(Data items)
■ ■ ■ ■ ■ ■ ■

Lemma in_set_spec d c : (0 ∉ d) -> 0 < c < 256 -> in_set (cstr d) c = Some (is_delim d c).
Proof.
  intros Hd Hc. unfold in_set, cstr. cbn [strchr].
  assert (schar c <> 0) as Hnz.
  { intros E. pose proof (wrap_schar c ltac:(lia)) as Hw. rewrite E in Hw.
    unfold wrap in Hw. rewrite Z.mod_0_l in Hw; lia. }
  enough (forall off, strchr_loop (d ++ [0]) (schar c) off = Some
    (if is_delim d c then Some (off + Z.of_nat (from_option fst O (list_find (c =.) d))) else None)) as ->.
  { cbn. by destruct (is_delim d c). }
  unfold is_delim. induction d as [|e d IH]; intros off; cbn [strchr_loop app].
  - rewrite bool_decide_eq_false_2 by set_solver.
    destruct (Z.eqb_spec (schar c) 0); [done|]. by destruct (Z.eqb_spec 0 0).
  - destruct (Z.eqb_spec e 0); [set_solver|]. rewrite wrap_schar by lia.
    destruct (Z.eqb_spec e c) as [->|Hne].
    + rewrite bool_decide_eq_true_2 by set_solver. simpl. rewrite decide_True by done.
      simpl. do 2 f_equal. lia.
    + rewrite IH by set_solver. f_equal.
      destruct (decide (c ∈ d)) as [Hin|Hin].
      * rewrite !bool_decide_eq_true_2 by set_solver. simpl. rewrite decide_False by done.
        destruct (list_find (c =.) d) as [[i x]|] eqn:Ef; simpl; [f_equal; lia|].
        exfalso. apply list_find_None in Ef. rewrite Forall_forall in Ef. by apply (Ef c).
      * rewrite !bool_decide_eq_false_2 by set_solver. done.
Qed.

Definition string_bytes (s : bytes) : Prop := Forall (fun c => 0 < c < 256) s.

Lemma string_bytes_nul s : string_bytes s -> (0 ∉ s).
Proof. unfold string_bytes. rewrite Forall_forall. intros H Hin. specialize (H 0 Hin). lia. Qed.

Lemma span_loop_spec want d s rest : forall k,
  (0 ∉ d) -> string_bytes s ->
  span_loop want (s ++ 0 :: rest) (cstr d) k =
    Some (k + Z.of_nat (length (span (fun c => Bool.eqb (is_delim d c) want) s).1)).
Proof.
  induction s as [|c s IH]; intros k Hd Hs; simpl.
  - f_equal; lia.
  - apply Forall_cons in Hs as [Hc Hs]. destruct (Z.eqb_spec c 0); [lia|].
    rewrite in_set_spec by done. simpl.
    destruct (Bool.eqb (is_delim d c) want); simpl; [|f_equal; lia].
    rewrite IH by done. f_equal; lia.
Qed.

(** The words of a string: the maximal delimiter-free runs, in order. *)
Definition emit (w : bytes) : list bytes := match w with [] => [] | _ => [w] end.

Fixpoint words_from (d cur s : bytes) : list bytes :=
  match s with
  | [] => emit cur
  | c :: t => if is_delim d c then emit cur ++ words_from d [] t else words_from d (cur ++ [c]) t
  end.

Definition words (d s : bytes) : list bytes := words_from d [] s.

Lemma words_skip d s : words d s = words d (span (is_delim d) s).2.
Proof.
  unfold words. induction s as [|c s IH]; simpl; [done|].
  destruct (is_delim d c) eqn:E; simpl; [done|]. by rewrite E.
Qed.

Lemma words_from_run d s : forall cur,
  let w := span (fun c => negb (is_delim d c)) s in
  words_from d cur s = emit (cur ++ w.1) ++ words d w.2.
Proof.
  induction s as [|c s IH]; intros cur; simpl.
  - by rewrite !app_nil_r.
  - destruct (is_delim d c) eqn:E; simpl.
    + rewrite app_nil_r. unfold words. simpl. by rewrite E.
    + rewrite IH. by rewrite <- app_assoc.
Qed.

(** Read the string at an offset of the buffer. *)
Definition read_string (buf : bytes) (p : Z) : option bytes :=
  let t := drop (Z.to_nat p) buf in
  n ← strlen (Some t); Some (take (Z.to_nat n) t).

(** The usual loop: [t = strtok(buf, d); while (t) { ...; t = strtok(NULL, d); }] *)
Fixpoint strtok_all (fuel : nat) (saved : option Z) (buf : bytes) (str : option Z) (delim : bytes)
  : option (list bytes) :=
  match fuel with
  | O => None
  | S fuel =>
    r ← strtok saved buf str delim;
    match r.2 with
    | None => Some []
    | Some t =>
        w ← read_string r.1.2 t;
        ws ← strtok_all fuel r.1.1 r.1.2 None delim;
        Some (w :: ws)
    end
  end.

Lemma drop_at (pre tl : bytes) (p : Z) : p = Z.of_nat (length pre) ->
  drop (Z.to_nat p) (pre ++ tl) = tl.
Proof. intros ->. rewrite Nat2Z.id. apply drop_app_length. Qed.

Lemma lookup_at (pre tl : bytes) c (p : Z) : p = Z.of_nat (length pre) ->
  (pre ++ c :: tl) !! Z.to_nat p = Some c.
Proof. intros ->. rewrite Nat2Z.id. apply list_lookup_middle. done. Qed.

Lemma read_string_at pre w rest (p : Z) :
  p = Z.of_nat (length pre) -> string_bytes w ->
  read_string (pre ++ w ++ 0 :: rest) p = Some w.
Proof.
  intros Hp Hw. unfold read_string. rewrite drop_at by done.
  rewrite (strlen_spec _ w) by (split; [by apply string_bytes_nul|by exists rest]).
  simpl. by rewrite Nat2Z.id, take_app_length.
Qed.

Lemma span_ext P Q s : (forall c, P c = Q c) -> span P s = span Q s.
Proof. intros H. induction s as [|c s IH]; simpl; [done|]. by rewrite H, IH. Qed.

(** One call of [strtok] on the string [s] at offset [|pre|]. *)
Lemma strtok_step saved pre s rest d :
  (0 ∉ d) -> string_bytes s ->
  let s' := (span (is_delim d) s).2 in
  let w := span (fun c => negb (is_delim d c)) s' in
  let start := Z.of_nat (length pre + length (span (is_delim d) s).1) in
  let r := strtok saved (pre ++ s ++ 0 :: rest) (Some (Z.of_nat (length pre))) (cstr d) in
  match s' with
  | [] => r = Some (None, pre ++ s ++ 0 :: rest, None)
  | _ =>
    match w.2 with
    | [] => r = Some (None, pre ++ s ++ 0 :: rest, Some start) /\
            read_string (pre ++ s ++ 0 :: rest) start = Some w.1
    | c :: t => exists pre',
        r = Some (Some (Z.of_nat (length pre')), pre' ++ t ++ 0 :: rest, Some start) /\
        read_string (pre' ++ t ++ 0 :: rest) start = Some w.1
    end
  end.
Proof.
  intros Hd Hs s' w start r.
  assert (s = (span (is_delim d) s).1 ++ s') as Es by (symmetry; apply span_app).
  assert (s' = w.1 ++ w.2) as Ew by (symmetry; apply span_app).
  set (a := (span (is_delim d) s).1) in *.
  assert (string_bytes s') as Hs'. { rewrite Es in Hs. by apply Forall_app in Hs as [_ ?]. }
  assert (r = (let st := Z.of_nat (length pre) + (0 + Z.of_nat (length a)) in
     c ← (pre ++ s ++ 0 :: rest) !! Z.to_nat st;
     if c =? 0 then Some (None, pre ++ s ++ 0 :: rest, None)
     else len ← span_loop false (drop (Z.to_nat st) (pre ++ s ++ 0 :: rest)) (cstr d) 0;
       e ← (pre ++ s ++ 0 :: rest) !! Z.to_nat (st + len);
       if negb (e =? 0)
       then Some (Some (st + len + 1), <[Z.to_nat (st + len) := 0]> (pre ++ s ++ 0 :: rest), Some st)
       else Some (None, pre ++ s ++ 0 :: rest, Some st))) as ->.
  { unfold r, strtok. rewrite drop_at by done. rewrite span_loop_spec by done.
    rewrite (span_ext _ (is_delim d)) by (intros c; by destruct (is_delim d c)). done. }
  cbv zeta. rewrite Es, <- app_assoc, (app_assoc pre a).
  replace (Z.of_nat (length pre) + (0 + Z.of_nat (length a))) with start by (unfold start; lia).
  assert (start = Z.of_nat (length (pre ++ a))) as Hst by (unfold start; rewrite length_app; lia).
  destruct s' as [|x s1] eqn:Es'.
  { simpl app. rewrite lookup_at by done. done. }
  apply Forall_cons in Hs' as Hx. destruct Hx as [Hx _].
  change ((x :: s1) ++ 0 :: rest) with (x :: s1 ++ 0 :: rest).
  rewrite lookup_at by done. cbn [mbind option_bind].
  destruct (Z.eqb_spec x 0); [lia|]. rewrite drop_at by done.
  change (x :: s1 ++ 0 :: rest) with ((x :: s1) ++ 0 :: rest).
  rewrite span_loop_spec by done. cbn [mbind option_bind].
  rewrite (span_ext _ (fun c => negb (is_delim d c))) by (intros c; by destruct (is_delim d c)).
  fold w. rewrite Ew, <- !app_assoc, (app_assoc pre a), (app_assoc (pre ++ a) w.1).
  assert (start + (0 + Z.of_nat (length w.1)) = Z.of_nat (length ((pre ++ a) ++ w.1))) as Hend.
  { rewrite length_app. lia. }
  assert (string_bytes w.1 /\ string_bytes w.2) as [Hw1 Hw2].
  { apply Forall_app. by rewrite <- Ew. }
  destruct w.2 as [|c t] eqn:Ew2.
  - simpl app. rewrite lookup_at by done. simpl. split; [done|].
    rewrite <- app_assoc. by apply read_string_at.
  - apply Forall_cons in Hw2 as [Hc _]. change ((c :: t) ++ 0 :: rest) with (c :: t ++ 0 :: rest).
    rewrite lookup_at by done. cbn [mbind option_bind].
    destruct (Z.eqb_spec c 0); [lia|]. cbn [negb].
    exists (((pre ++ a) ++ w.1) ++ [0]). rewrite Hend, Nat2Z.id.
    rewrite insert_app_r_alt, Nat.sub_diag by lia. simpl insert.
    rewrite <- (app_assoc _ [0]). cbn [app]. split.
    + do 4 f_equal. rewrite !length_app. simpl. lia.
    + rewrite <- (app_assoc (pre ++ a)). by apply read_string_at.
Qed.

■ ■ ■ ■ ■ ■ ■

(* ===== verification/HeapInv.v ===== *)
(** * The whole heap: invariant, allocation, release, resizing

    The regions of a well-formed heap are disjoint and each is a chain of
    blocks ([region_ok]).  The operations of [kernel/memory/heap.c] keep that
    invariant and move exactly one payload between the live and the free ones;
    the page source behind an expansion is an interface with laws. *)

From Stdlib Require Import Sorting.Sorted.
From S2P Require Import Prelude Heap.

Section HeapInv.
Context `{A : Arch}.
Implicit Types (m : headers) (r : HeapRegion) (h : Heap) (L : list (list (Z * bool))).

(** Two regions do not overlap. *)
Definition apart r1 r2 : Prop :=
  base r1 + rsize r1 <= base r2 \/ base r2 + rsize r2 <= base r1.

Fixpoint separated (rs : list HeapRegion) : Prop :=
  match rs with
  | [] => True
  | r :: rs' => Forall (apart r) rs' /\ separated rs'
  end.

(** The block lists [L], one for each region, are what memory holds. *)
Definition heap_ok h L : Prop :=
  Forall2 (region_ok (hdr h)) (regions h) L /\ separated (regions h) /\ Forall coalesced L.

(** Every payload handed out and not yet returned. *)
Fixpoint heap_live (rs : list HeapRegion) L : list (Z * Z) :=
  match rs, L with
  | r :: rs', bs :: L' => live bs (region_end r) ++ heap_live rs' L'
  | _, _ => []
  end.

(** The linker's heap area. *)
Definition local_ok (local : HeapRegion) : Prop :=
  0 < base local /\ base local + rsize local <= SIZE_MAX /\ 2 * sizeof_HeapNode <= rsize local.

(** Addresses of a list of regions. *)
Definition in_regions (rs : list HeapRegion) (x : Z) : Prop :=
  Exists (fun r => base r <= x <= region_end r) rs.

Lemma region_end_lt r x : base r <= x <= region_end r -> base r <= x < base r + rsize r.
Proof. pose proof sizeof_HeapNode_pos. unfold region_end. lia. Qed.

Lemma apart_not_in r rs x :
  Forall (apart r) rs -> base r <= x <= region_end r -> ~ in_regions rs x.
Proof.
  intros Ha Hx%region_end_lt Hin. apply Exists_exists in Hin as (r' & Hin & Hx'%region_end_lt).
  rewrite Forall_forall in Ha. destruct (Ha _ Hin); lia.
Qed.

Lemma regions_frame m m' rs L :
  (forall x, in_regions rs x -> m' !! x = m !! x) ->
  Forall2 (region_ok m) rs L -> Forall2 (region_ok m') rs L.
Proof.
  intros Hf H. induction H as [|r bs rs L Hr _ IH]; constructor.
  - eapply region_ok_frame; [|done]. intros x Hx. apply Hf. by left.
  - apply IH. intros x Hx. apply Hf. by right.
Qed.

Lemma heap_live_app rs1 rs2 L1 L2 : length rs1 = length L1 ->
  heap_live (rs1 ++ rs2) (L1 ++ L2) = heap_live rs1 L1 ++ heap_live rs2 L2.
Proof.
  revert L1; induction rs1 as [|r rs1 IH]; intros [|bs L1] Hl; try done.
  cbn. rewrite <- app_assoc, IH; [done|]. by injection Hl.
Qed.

■ ■ ■ ■ ■ ■ ■

Task to complete >>
Could you restate word for word the lines above from the one containing "Lemma in_set_spec d" through the one containing "- f_equal; lia.", both included, and nothing else?

Response below >>
Lemma in_set_spec d c : (0 ∉ d) -> 0 < c < 256 -> in_set (cstr d) c = Some (is_delim d c).
Proof.
  intros Hd Hc. unfold in_set, cstr. cbn [strchr].
  assert (schar c <> 0) as Hnz.
  { intros E. pose proof (wrap_schar c ltac:(lia)) as Hw. rewrite E in Hw.
    unfold wrap in Hw. rewrite Z.mod_0_l in Hw; lia. }
  enough (forall off, strchr_loop (d ++ [0]) (schar c) off = Some
    (if is_delim d c then Some (off + Z.of_nat (from_option fst O (list_find (c =.) d))) else None)) as ->.
  { cbn. by destruct (is_delim d c). }
  unfold is_delim. induction d as [|e d IH]; intros off; cbn [strchr_loop app].
  - rewrite bool_decide_eq_false_2 by set_solver.
    destruct (Z.eqb_spec (schar c) 0); [done|]. by destruct (Z.eqb_spec 0 0).
  - destruct (Z.eqb_spec e 0); [set_solver|]. rewrite wrap_schar by lia.
    destruct (Z.eqb_spec e c) as [->|Hne].
    + rewrite bool_decide_eq_true_2 by set_solver. simpl. rewrite decide_True by done.
      simpl. do 2 f_equal. lia.
    + rewrite IH by set_solver. f_equal.
      destruct (decide (c ∈ d)) as [Hin|Hin].
      * rewrite !bool_decide_eq_true_2 by set_solver. simpl. rewrite decide_False by done.
        destruct (list_find (c =.) d) as [[i x]|] eqn:Ef; simpl; [f_equal; lia|].
        exfalso. apply list_find_None in Ef. rewrite Forall_forall in Ef. by apply (Ef c).
      * rewrite !bool_decide_eq_false_2 by set_solver. done.
Qed.

Definition string_bytes (s : bytes) : Prop := Forall (fun c => 0 < c < 256) s.

Lemma string_bytes_nul s : string_bytes s -> (0 ∉ s).
Proof. unfold string_bytes. rewrite Forall_forall. intros H Hin. specialize (H 0 Hin). lia. Qed.

Lemma span_loop_spec want d s rest : forall k,
  (0 ∉ d) -> string_bytes s ->
  span_loop want (s ++ 0 :: rest) (cstr d) k =
    Some (k + Z.of_nat (length (span (fun c => Bool.eqb (is_delim d c) want) s).1)).
Proof.
  induction s as [|c s IH]; intros k Hd Hs; simpl.
  - f_equal; lia.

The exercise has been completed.